Frankly, you could forget the conducting on Friday night, because there was nothing eccentric or wrong about it. Paavo Järvi is a natural and intelligent Mozartean.
In the title role was Thomas Hampson, the American baritone, and one of the notable Giovannis of this age. He made his Scala debut this season, believe it or not: he had been pretty much everywhere else over the years.
I am writing a feature piece on Hampson, and one should not review and “feature” at the same time. But suffice it to say that this was a Hampson Don Giovanni: smooth, smart, deft, and ever interesting. To be Giovanni, you must seduce. Thomas Hampson has no problem.
He enjoyed excellent rapport with his Leporello, who was his son-in-law, Luca Pisaroni, the Italian bass-baritone—who is one of the outstanding Leporellos of this day. Pisaroni did not disappoint: he was rich-voiced, clean, and everything else he reliably is. The Italian language is a pleasure out of his mouth—especially in patter, which Don Giovanni is full of.
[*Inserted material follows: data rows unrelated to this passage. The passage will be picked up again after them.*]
(** An UPDATE of the row [id]: whether there is one, and its new columns. *)
Definition updateUser (id : string) (f : UserRow -> UserRow) : UTx bool := stmt (fun db =>
  match tUsers db !! id with
  | None => Ok (false, db)
  | Some r => if roleOK (uRole (f r)) then Ok (true, withUsers (<[id := f r]> (tUsers db)) db) else Err EConstraint
  end).

Definition CountUsers : UTx nat := readq (fun db => size (tUsers db)).

Definition newUserRow (username passwordHash role : string) (owner : bool) (now : Time) : UserRow :=
  mkUserRow username passwordHash role false owner now None "" "" "".

Definition createUser (id username passwordHash role : string) (now : Time) : UTx unit :=
  onUnique ErrUsernameTaken (insertUser id (newUserRow username passwordHash role false now)).
Definition CreateUser := createUser.

Definition CreateUserAudited (id username passwordHash role : string) (now : Time) (auditID : string) (audit : AuditEntry) : UTx unit :=
  inTx (let! _ := createUser id username passwordHash role now in writeAudit auditID now audit).

Definition CreateFirstAdmin (id username passwordHash : string) (now : Time) : UTx unit :=
  inTx (let! n := CountUsers in
        if negb (n =? 0)%nat then tfail ErrBootstrapConsumed
        else onUnique ErrUsernameTaken (insertUser id (newUserRow username passwordHash RoleAdmin true now))).

Definition UserForLogin (username : string) : UTx (option AuthRecord) :=
  readq (fun db => (fun kv => scanUser kv.1 kv.2) <$> byName username db).
Definition UserByID (id : string) : UTx (option PUser) :=
  readq (fun db => userOf id <$> tUsers db !! id).

Definition created_le (x y : string * UserRow) : Prop := (uCreated x.2 <= uCreated y.2)%Z.
#[export] Instance created_le_dec x y : Decision (created_le x y).
Proof. unfold created_le. apply _. Defined.
Definition ListUsers : UTx (list PUser) :=
  readq (fun db => (fun kv => userOf kv.1 kv.2) <$> merge_sort created_le (map_to_list (tUsers db))).

Definition setRole (role : string) (disabled : bool) (r : UserRow) : UserRow :=
  mkUserRow (uUsername r) (uHash r) role disabled (uOwner r) (uCreated r) (uLastLogin r) (uTimezone r) (uHourCycle r) (uDateOrder r).
Definition setHash (h : string) (r : UserRow) : UserRow :=
  mkUserRow (uUsername r) h (uRole r) (uDisabled r) (uOwner r) (uCreated r) (uLastLogin r) (uTimezone r) (uHourCycle r) (uDateOrder r).
Definition setLastLogin (now : Time) (r : UserRow) : UserRow :=
  mkUserRow (uUsername r) (uHash r) (uRole r) (uDisabled r) (uOwner r) (uCreated r) (Some now) (uTimezone r) (uHourCycle r) (uDateOrder r).

Record UserPreferences := mkPrefs { Timezone : option string; HourCycle : option string; DateOrder : option string }.
Definition setPrefs (p : UserPreferences) (r : UserRow) : UserRow :=
  mkUserRow (uUsername r) (uHash r) (uRole r) (uDisabled r) (uOwner r) (uCreated r) (uLastLogin r)
    (default (uTimezone r) (Timezone p)) (default (uHourCycle r) (HourCycle p)) (default (uDateOrder r) (DateOrder p)).
Lemma wf_withSessions db m : wf db -> sessionsOK (has (tUsers db)) m -> wf (withSessions m db).
Proof. intros [Hu _ Hg Hv] Hs. by split. Qed.
Lemma wf_withGrants db m : wf db -> grantsOK (has (tUsers db)) (has (tInsts db)) m -> wf (withGrants m db).
Proof. intros [Hu Hs _ Hv] Hg. by split. Qed.
Lemma wf_withInvites db m : wf db -> invitesOK (has (tUsers db)) (has (tInsts db)) m -> wf (withInvites m db).
Proof. intros [Hu Hs Hg _] Hv. by split. Qed.

(** An update of one row that keeps its name and its ownership. *)
Lemma usersOK_update m i r r' :
  usersOK m -> m !! i = Some r -> uUsername r' = uUsername r -> uOwner r' = uOwner r -> roleOK (uRole r') = true ->
  usersOK (<[i := r']> m).
Proof.
  intros [Hn Ho Hr] Hi En Eo Hrole.
  assert (forall j x, <[i := r']> m !! j = Some x -> exists y, m !! j = Some y /\ uUsername x = uUsername y /\ uOwner x = uOwner y) as Hback.
  { intros j x. destruct (decide (i = j)) as [->|Hne].
    - rewrite lookup_insert_eq. intros [= <-]. by exists r.
    - rewrite lookup_insert_ne by done. by exists x. }
  split.
  - intros j k x y (x' & Hx & Ex & _)%Hback (y' & Hy & Ey & _)%Hback E. apply (Hn _ _ _ _ Hx Hy). congruence.
  - intros j k x y (x' & Hx & _ & Ex)%Hback (y' & Hy & _ & Ey)%Hback E E'. apply (Ho _ _ _ _ Hx Hy); congruence.
  - intros j x. destruct (decide (i = j)) as [->|Hne].
    + rewrite lookup_insert_eq. by intros [= <-].
    + rewrite lookup_insert_ne by done. apply Hr.
Qed.
(** A rehash rewrites at most the stored hash of the account. *)
Lemma rehashIfWeak_state rec p salt s r s' x : tUsers s.1 !! pID (aUser rec) = Some x -> rehashIfWeak rec p salt s = (r, s') ->
  exists h, tUsers s'.1 = <[pID (aUser rec) := setHash h x]> (tUsers s.1) /\
    tSessions s'.1 = tSessions s.1 /\ tGrants s'.1 = tGrants s.1 /\ tInvites s'.1 = tInvites s.1.
Proof.
  intros Hx. assert (<[pID (aUser rec) := setHash (uHash x) x]> (tUsers s.1) = tUsers s.1) as Hid.
  { apply insert_id. rewrite Hx. by destruct x. }
  unfold rehashIfWeak, tbind. destruct (attempt LoadArgon2Params s) as [r1 s1] eqn:E1.
  assert (sameTables s.1 s1.1) as (Hu & Hs & Hg & Hv & _).
  { unfold attempt in E1. destruct (LoadArgon2Params s) as [r0 s0] eqn:E0. apply LoadArgon2Params_state in E0.
    destruct r0 as [?|e0]; [|destruct (decide (e0 = ErrPanic))]; by injection E1 as _ <-. }
  assert (exists h, tUsers s1.1 = <[pID (aUser rec) := setHash h x]> (tUsers s.1) /\
    tSessions s1.1 = tSessions s.1 /\ tGrants s1.1 = tGrants s.1 /\ tInvites s1.1 = tInvites s.1) as Hsame.
  { exists (uHash x). by rewrite Hid. }
  destruct r1 as [[p1|]|e]; [|by intros [= _ <-]|by intros [= _ <-]].
  destruct (NeedsRehash _ _); [|by intros [= _ <-]].
  destruct (hashPassword p p1 salt s1) as [[h|e] s2] eqn:E2; apply hashPassword_state in E2 as ->; [|by intros [= _ <-]].
  unfold attempt, SetUserPassword, setUserPassword, tbind, must.
  destruct (updateUser _ _ s1) as [r3 s3] eqn:E3. apply updateUser_state in E3 as [E3|(y & Hy & E3)].
  - intros E. assert (s'.1 = s1.1) as ->; [|done]. destruct r3 as [[]|e3]; [| |destruct (decide (e3 = ErrPanic))]; injection E as _ <-; done.
  - rewrite Hu, Hx in Hy. injection Hy as <-. intros E. assert (s'.1 = s3.1) as ->.
    { destruct r3 as [[]|e3]; [| |destruct (decide (e3 = ErrPanic))]; injection E as _ <-; done. }
    exists h. rewrite E3. cbn. by rewrite Hu, Hs, Hg, Hv.
Qed.

(** The session stored, where its id and its token were free. *)
Lemma CreateSession_Ok id x s u s' : CreateSession id x s = (Ok u, s') ->
  tSessions s.1 !! id = None /\ (forall k y, tSessions s.1 !! k = Some y -> sToken y <> sToken x) /\
  s'.1 = withSessions (<[id := freshSession x]> (tSessions s.1)) s.1.
Proof.
  intros [E _]%stmt_Ok. destruct (bool_decide_reflect (is_Some (tSessions s.1 !! id))) as [|Hid]; [done|]. cbn [orb] in E.
  destruct (bool_decide (Exists _ _)) eqn:Ht; [done|]. case_hyp E; [|done]. injection E as _ <-.
  split; [by apply eq_None_not_Some|]. split; [|done]. exact (fresh_token sToken _ _ Ht).
Qed.

Lemma UpdateLastLogin_Ok id now s u s' : UpdateLastLogin id now s = (Ok u, s') ->
  tSessions s'.1 = tSessions s.1 /\ tGrants s'.1 = tGrants s.1 /\ tInvites s'.1 = tInvites s.1 /\
  forall x, tUsers s.1 !! id = Some x -> tUsers s'.1 = <[id := setLastLogin now x]> (tUsers s.1).
Proof.
  unfold UpdateLastLogin. intros (n & s1 & [(_ & Hn & Hs)|(_ & x & Hx & Hs)]%updateUser_Ok & [= _ <-])%tbind_Ok; rewrite Hs.
  - split; [done|]. split; [done|]. split; [done|]. intros x Hx. congruence.
  - split; [done|]. split; [done|]. split; [done|]. cbn. intros y Hy. congruence.
Qed.

Lemma openSession_Ok cfg rec o s l s' x : tUsers s.1 !! pID (aUser rec) = Some x -> openSession cfg rec o s = (Ok l, s') ->
  let t := S_ (sha256 (oRaw o)) in
  lCookie l = EncodeToString urlAlphabet (oRaw o) /\ lSessionID l = oID o /\ lUser l = aUser rec /\
  tSessions s.1 !! oID o = None /\ (forall k y, tSessions s.1 !! k = Some y -> sToken y <> t) /\
  tSessions s'.1 = <[oID o := sessionOf cfg (pID (aUser rec)) t o]> (tSessions s.1) /\
  tUsers s'.1 = <[pID (aUser rec) := setLastLogin (oNow o) x]> (tUsers s.1) /\
  tGrants s'.1 = tGrants s.1 /\ tInvites s'.1 = tInvites s.1.
Proof.
  intros Hx. unfold openSession. cbn [NewSessionToken].
  intros (u & s1 & (Hid & Ht & Hs1)%CreateSession_Ok & E)%tbind_Ok.
  apply tbind_Ok in E as (u2 & s2 & (Hs2 & Hg2 & Hv2 & Hu2)%UpdateLastLogin_Ok & [= <- <-]).
  cbn [lCookie lSessionID lUser]. rewrite Hs2, Hg2, Hv2. rewrite Hs1 in Hu2 |- *. cbn in Hu2 |- *.
  rewrite (Hu2 _ Hx). done.
Qed.

Lemma hash_cookie raw : hashToken (EncodeToString urlAlphabet raw) = Some (S_ (sha256 raw)).
Proof. unfold hashToken, HashSessionToken. by rewrite Decode_Encode by (by right). Qed.

End Steps.

(** ** Signing in *)

Section Login.
Context `{Crypt}.

Lemma UserForLogin_Ok name s rec s' : UserForLogin name s = (Ok rec, s') ->
  s'.1 = s.1 /\ match rec with
                | None => byName name s.1 = None
                | Some rec => exists id x, tUsers s.1 !! id = Some x /\ uUsername x = name /\ rec = scanUser id x
                end.
Proof.
  unfold UserForLogin. intros [-> Hs]%readq_Ok. split; [exact Hs|].
  destruct (byName name s.1) as [[id x]|] eqn:E; [|done]. apply byName_Some in E as [Hx Hn]. by exists id, x.
Qed.

(** The session a login stored is the one its cookie finds. *)
Lemma sessionAndUser_new cfg db user t o x n1 n2 :
  tSessions db !! oID o = Some (sessionOf cfg user t o) ->
  (forall k y, tSessions db !! k = Some y -> sToken y = t -> k = oID o) ->
  tUsers db !! user = Some x -> (n1 < oNow o + idleTTL cfg)%Z -> (n2 < oNow o + absTTL cfg)%Z ->
  sessionAndUser t n1 n2 db = Some (oID o, sessionOf cfg user t o, joinedUser user x).
Proof.
  intros Hs Huniq Hx H1 H2. unfold sessionAndUser.
  assert (sessionLive t n1 n2 (sessionOf cfg user t o) = true /\ is_Some (tUsers db !! sUser (sessionOf cfg user t o))) as Hl.
  { split; [|by exists x]. unfold sessionLive, sessionOf. cbn. by rewrite !bool_decide_eq_true_2 by done. }
  destruct (head _) as [[k y]|] eqn:E.
  - apply find_row_Some in E as [Hk [Hy _]]. assert (k = oID o) as ->.
    { apply (Huniq _ _ Hk). unfold sessionLive in Hy. by prop_bool. }
    rewrite Hs in Hk. injection Hk as <-. cbn. by rewrite Hx.
  - by destruct (find_row_None _ _ _ _ E Hs).
Qed.

Lemma Authenticate_run cfg cookie n1 n2 n3 db h sid x u :
  hashToken cookie = Some h -> sessionAndUser h n1 n2 db = Some (sid, x, u) -> pDisabled u = false ->
  exists s', Authenticate cfg cookie n1 n2 n3 (db, []) = (Ok (Some (u, sid)), s').
Proof.
  intros Hh Hx Hu. unfold Authenticate. rewrite Hh. unfold tbind, SessionAndUser, TouchSession, readq, writeq.
  rewrite stmt_run. rewrite Hx. cbv iota beta. rewrite Hu, stmt_run. by eexists.
Qed.

End Login.


(** Nobody is told why a login failed, and nothing changes: an unknown name
    and a wrong password are the same answer, which a disabled account gives
    only to the holder of its password a different form of. *)
Theorem Login_refuses `{Crypt} (cfg : SessionConfig) (username password : string) (salt : bytes) (o : Opening) (db : UDB) :
  (byName username db = None -> VerifyPassword IDKey (L password) (L dummyHash) <> None ->
     Login cfg username password salt o (db, []) = (Err ErrInvalidCredentials, (db, []))) /\
  (forall id x, byName username db = Some (id, x) -> VerifyPassword IDKey (L password) (L (uHash x)) = Some false ->
     Login cfg username password salt o (db, []) = (Err ErrInvalidCredentials, (db, []))) /\
  (forall id x, byName username db = Some (id, x) -> VerifyPassword IDKey (L password) (L (uHash x)) = Some true ->
     uDisabled x = true -> Login cfg username password salt o (db, []) = (Err ErrAccountDisabled, (db, []))).
Proof.
  unfold Login, tbind, UserForLogin, readq. rewrite stmt_run. cbv beta iota. split; [|split].
  - intros -> Hv. cbn [fmap option_fmap option_map]. unfold verify. by destruct (VerifyPassword _ _ _).
  - intros id x -> Hv. cbn [fmap option_fmap option_map scanUser PasswordHash fst snd]. unfold verify. by rewrite Hv.
  - intros id x -> Hv Hd. cbn [fmap option_fmap option_map scanUser PasswordHash fst snd]. unfold verify. rewrite Hv.
    cbn. by rewrite Hd.
Qed.
(* ===== verification/AuthWitness.v ===== *)
(** A small panel the account properties are tried on: an owner, a member with
    a session, a grant and an invite; argon2, SHA-256 and the MAC stood in for by
    concrete functions. *)
From S2P Require Import Prelude GoBytes Lifecycle Sql Store Authz UserStore UserLaws AccountSafe Argon Auth AuthSafe AccountApi.

Definition toyDigest : Digest := {|
  marshalGrant g := String.append (grUser g) (String.append "/" (grInstance g));
  sha256hex s := s
|}.

Definition toyHash (password : string) : string :=
  match HashPassword toyKey (L password) toyParams (L "salt") with Some h => S_ h | None => "" end.

Definition toyCrypt : Crypt := {| IDKey := toyKey; sha256 := fun s => s; dummyHash := toyHash "dummy" |}.
#[local] Existing Instances toyDigest toyCrypt.

Definition anInst : Inst := mkInst "world" StateStopped None None false false None 0.
Definition memberRow : UserRow := mkUserRow "ann" (toyHash "secret") RoleMember false false 1 None "" "" "".
Definition rootRow : UserRow := mkUserRow "root" (toyHash "toor") RoleAdmin false true 0 None "" "" "".
Definition cfg0 : SessionConfig := mkSessionConfig 100 1000 10.
Definition opening0 : Opening := mkOpening "s1" (L "abc") 50 "127.0.0.1" "ua".
Definition session0 : SessionRow := mkSessionRow "tok" "u1" 0 0 100 1000 None "" "".
Definition invite0 : InviteRow :=
  mkInviteRow (toyHash "CODE") "o" (Some "i1") (Some GrantViewer) ["mods.manage"] 500 0 None None None.

Definition panelDB : UDB :=
  mkUDB {["o" := rootRow; "u1" := memberRow]} {["s0" := session0]} {[("u1", "i1") := mkGrantRow GrantOperator [] (Some "o") 0 (Some 90%Z)]}
    {["v1" := invite0]} {["i1" := anInst]} ∅ None (Some toyParams).

Definition auditBy (u action : string) : AuditEntry := mkAudit "" u "" action "" "" "" "" "" "".

Definition runOps : list (PanelOp * faults) :=
  [(ODeleteUser "o" "a1" 1 (auditBy "u1" "users.delete"), []);
   (OUpdateUser "o" RoleMember true true "a2" 2 (auditBy "u1" "users.update"), []);
   (ORedeem "v1" invite0 "u2" "bob" "h" 3 "a3" (auditBy "u2" "invites.redeem"), []);
   (ORedeem "v1" invite0 "u3" "eve" "h" 4 "a4" (auditBy "u3" "invites.redeem"), []);
   (ODeleteUser "u1" "a5" 5 (auditBy "o" "users.delete"), [false; false; true])].

Lemma panel_owned : owns "o" panelDB.
Proof. by exists rootRow. Qed.

Lemma panel_wf : wf panelDB.
Proof.
  split; cbn [panelDB tUsers tSessions tGrants tInvites tInsts].
  - split.
    + intros i j r r' Hi Hj. apply lookup_insert_Some in Hi as [[<- <-]|[_ [<- <-]%lookup_singleton_Some]];
        apply lookup_insert_Some in Hj as [[<- <-]|[_ [<- <-]%lookup_singleton_Some]]; done.
    + intros i j r r' Hi Hj. apply lookup_insert_Some in Hi as [[<- <-]|[_ [<- <-]%lookup_singleton_Some]];
        apply lookup_insert_Some in Hj as [[<- <-]|[_ [<- <-]%lookup_singleton_Some]]; done.
    + intros i r Hi. by apply lookup_insert_Some in Hi as [[<- <-]|[_ [<- <-]%lookup_singleton_Some]].
  - split.
    + intros k s [<- <-]%lookup_singleton_Some. by eexists memberRow.
    + by intros k k' s s' [<- <-]%lookup_singleton_Some [<- <-]%lookup_singleton_Some.
  - intros k g [<- <-]%lookup_singleton_Some. split; [by exists memberRow|by exists anInst|done|].
    intros b [= <-]. by exists rootRow.
  - split.
    + intros k v [<- <-]%lookup_singleton_Some. split; [by exists rootRow| |by intros r [= <-]|done].
      intros i [= <-]. by exists anInst.
    + by intros k k' v v' [<- <-]%lookup_singleton_Some [<- <-]%lookup_singleton_Some.
Qed.


Example owner_survives_witness :
  map (fun x => is_ok x.2) (exec runOps panelDB).1 = [false; false; true; false; false] /\ owns "o" (exec runOps panelDB).2.
Proof. split; [vm_compute; reflexivity|]. apply owner_survives, panel_owned. Defined.

Example invite_redeemed_once_witness :
  (length (filter (redeems "v1") (exec runOps panelDB).1) <= 1)%nat.
Proof. apply invite_redeemed_once. by repeat constructor. Defined.

(** The operator's grant of the panel ends at 90. *)
Example visible_iff_viewable_witness :
  let u := Some (Authz.mkUser "u1" RoleMember false) in
  match @VisibleInstances (tableGrants 80 panelDB) u with
  | None => False
  | Some (ids, all) => (all = true \/ "i1" ∈ ids) <-> @Can (tableGrants 80 panelDB) u InstanceView "i1" = true
  end.
Proof. apply visible_iff_viewable; [exact panel_wf|by exists anInst|done]. Defined.

Example session_lifetime_witness :
  let ops := [(OTouchSession "s0" 60 100 10, []); (OTouchSession "s0" 65 100 10, [true])] in
  exists x u, sessionAndUser "tok" 150 999 (exec ops panelDB).2 = Some ("s0", x, u) /\ (999 < sCreated x + 1000)%Z.
Proof.
  intros ops. exists (touchRow 60 100 session0), (joinedUser "u1" memberRow).
  assert (sessionAndUser "tok" 150 999 (exec ops panelDB).2 =
    Some ("s0", touchRow 60 100 session0, joinedUser "u1" memberRow)) as E by (vm_compute; reflexivity).
  split; [exact E|].
  refine (proj1 (proj1 (session_lifetime 1000 ops panelDB "tok" 150 999 _ _ _ _ _ E))).
  - intros k y Hk. cbn [panelDB tSessions] in Hk. apply lookup_singleton_Some in Hk as [<- <-]. reflexivity.
  - repeat constructor.
Defined.

(** A run and its answer, from the projections that are computed. *)
Lemma run_to {A} (m : UTx A) s a : (m s).1 = Ok a -> m s = (Ok a, (m s).2).
Proof. destruct (m s) as [r s']. cbn. by intros ->. Qed.

Definition login0 := Login cfg0 "ann" "secret" (L "pepper") opening0 (panelDB, []).


Definition cookie0 : bytes := EncodeToString urlAlphabet (L "tok").

Example Authenticate_sound_witness :
  exists x r, tSessions panelDB !! "s0" = Some x /\ tUsers panelDB !! sUser x = Some r /\ uDisabled r = false.
Proof.
  assert ((Authenticate cfg0 cookie0 50 50 60 (panelDB, [])).1 = Ok (Some (joinedUser "u1" memberRow, "s0"))) as E
    by (vm_compute; reflexivity).
  apply run_to in E.
  destruct (Authenticate_sound cfg0 cookie0 50 50 60 (panelDB, []) _ _ _ E) as (x & r & Hx & _ & _ & Hr & Hd & _).
  exists x, r. split; [exact Hx|]. split; [exact Hr|exact Hd].
Defined.

Definition freshPanel : UDB := mkUDB ∅ ∅ ∅ ∅ ∅ ∅ None (Some toyParams).

Example printed_token_sets_up_witness :
  exists token s1, PrintToken (L "xyz") 0 (freshPanel, []) = (Ok (Some token), s1) /\
    exists u s2, Setup token "root" "password" (L "salt") "o" 600000000000 600000000001 (s1.1, []) = (Ok u, s2) /\ owns "o" s2.1.
Proof.
  apply (printed_token_sets_up (L "xyz") "root" "password" (L "salt") "o" 0 600000000000 600000000001 freshPanel eq_refl).
  - unfold setupTokenTTL. lia.
  - intros p. cbn. discriminate.
Defined.

Definition pendingPanel : UDB :=
  mkUDB ∅ ∅ ∅ ∅ ∅ ∅ (Some (mkBootstrap true "xyz" 900)) (Some toyParams).

Example Setup_spec_witness :
  exists s' : UTxS, owns "o" (fst s') /\
    fst (Setup (EncodeToString urlAlphabet (L "xyz")) "root" "password" (L "salt") "o" 100 101 (pendingPanel, [])) =
      Ok (userOf "o" (newUserRow "root" (toyHash "password") RoleAdmin true 101)).
Proof.
  assert ((Setup (EncodeToString urlAlphabet (L "xyz")) "root" "password" (L "salt") "o" 100 101 (pendingPanel, [])).1 =
      Ok (userOf "o" (newUserRow "root" (toyHash "password") RoleAdmin true 101))) as E by (vm_compute; reflexivity).
  eexists. split; [|exact E]. apply run_to in E.
  exact (proj1 (proj2 (proj2 (proj2 (Setup_spec _ _ _ _ _ _ _ _ _ _ E))))).
Defined.

Example Redeem_spec_witness :
  exists s' : UTxS, tGrants (fst s') !! ("u2", "i1") = Some (mkGrantRow GrantViewer ["mods.manage"] (Some "o") 60 None) /\
    fst (Redeem "CODE" "bob" "password" (L "salt") "u2" 50 60 "a1" (auditBy "u2" "invites.redeem") (panelDB, [])) =
      Ok (userOf "u2" (newUserRow "bob" (toyHash "password") RoleMember false 60), ("v1", invite0)).
Proof.
  assert ((Redeem "CODE" "bob" "password" (L "salt") "u2" 50 60 "a1" (auditBy "u2" "invites.redeem") (panelDB, [])).1 =
      Ok (userOf "u2" (newUserRow "bob" (toyHash "password") RoleMember false 60), ("v1", invite0))) as E by (vm_compute; reflexivity).
  eexists. split; [|exact E]. apply run_to in E.
  destruct (Redeem_spec _ _ _ _ _ _ _ _ _ _ _ _ _ _ E) as (_ & _ & _ & _ & _ & _ & _ & Hg & _).
  rewrite Hg. cbn [vInstance vRole invite0]. apply lookup_insert_eq.
Defined.

Definition rootRecord : AuthRecord := scanUser "o" rootRow.

Definition toyMac (m : bytes) : option bytes := Some ("+"%char :: m).

Example device_trust_witness :
  trustedBy toyMac (Some rootRecord)
    (L "o" ++ dot :: itoa (5000000000 / second) ++
      dot :: EncodeToString urlAlphabet ("+"%char :: signMessage rootRecord (itoa (5000000000 / second))))
    6000000000 = true.
Proof.
  apply (device_trust toyMac rootRecord _ 5000000000 6000000000 (Some rootRecord)).
  - intros m m' x. unfold toyMac. congruence.
  - intros m x. unfold toyMac. congruence.
  - apply (bool_decide_unpack _). vm_compute. exact I.
  - vm_compute. split; congruence.
  - reflexivity.
  - split; [vm_compute; split; congruence|]. exists rootRecord. split; [reflexivity|]. split; reflexivity.
Defined.

Definition theDraws : Draws := mkDraws "id1" "a1" (L "salt") "generated" 70 "127.0.0.1".
Definition toyJSON : AuditJSON := fun l => String.concat "," (map fst l).
#[local] Existing Instance toyJSON.

Example admin_routes_closed_witness :
  serve 100 (CUsersDelete "u1") (Some (userOf "u1" memberRow)) theDraws (panelDB, [true]) = (fail_ NotFound, (panelDB, [true])).
Proof. apply admin_routes_closed. intros (u & [= <-] & _ & H). discriminate H. Defined.

Example usersUpdate_cuts_off_witness :
  ("", "u1") ∈ closed (fst (usersUpdate (Some (userOf "o" rootRow)) theDraws "u1" (Some (None, Some true)) (panelDB, []))).
Proof.
  assert (body (usersUpdate (Some (userOf "o" rootRow)) theDraws "u1" (Some (None, Some true)) (panelDB, [])).1 =
    BUser 200 (mkPUser "u1" "ann" RoleMember true false 1 None "" "" "")) as E by (vm_compute; reflexivity).
  refine (proj1 (usersUpdate_cuts_off _ _ _ _ (panelDB, []) _ _ _ memberRow (surjective_pairing _) E eq_refl _)).
  left. reflexivity.
Defined.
And there are few people in opera as likable as Pisaroni.
I suppose there have been dislikable Leporellos since the debut of this opera in 1787 (two years before the Constitution!). But that character is hard to dislike, especially when portrayed by Pisaroni.
Two years ago, Pisaroni told me something darn interesting in an interview. Early in his career, he was auditioning for Nikolaus Harnoncourt, the conductor. He was singing Leporello’s Catalogue Aria, and he was singing it fairly straight.
Harnoncourt quickly stopped him and said, “More rubato” (meaning more license with time, more freedom of interpretation). “Like Frank Sinatra.”
I loved that.
La Scala’s Elvira was Anett Fritsch, the German soprano. Reviewing her in this role in 2014, I wrote, “She could not only slink around in her lingerie, she could sing superbly.” That was the story on Friday night as well. In my experience, Elviras often struggle. They don’t so much sing “In quali eccessi,” for example, as get through it. Fritsch has shown unusual freedom and assurance in this role.
And Donna Anna? She was another German soprano, Hanna-Elisabeth Müller, who appeared at the Metropolitan Opera recently as Marzelline, in Beethoven’s Fidelio. Her Anna was wonderfully lyrical, as the singer played with the notes like taffy. She exhibited pliancy in singing. The aria “Non mi dir” was a lovely, winding song.
Don Ottavio was sung by a Swiss tenor, Bernard Richter. Google tells me that I reviewed him in 2012 in another Mozart role: Tamino (The Magic Flute). I said that Richter was “fresh-voiced,” “sure-footed,” and “Polenzani-like.” So it was on Friday night.
And I have to hand it to Richter, or Maestro Järvi, or both: “Dalla sua pace,” one of Ottavio’s arias, was blessedly not too slow. If I had a nickel for every too-slow “Dalla sua pace,” I could almost settle the U.S. debt.
Zerlina ought to be adorable, in addition to other things, and Giulia Semenzato, an Italian soprano, really was. Her Masetto was Mattia Olivieri, an Italian baritone. The role of Masetto can be thankless, but this young man truly pulled it off. He demonstrated the right resentment, resignation, and explosiveness.
Semenzato and Olivieri looked like Zerlina and Masetto—and sang like them and acted like them.
Well, we have one singer left, and he is Tomasz Konieczny, our Commendatore. I’ll tell you what I appreciated most about this bass-baritone (from Poland): he gave me enough sound, particularly in the final scenes. Without enough sound, the Commendatore is a letdown.
My job is to find fault, and I’m afraid it comes naturally, at least in the field of music. And you can always find a fault—forty faults—in a Don Giovanni, with all its moving parts. But this Giovanni was first-rate. It had the effect of making me appreciate the opera anew. It was both playful and dark, making it the dramma giocoso that Mozart and Da Ponte intended.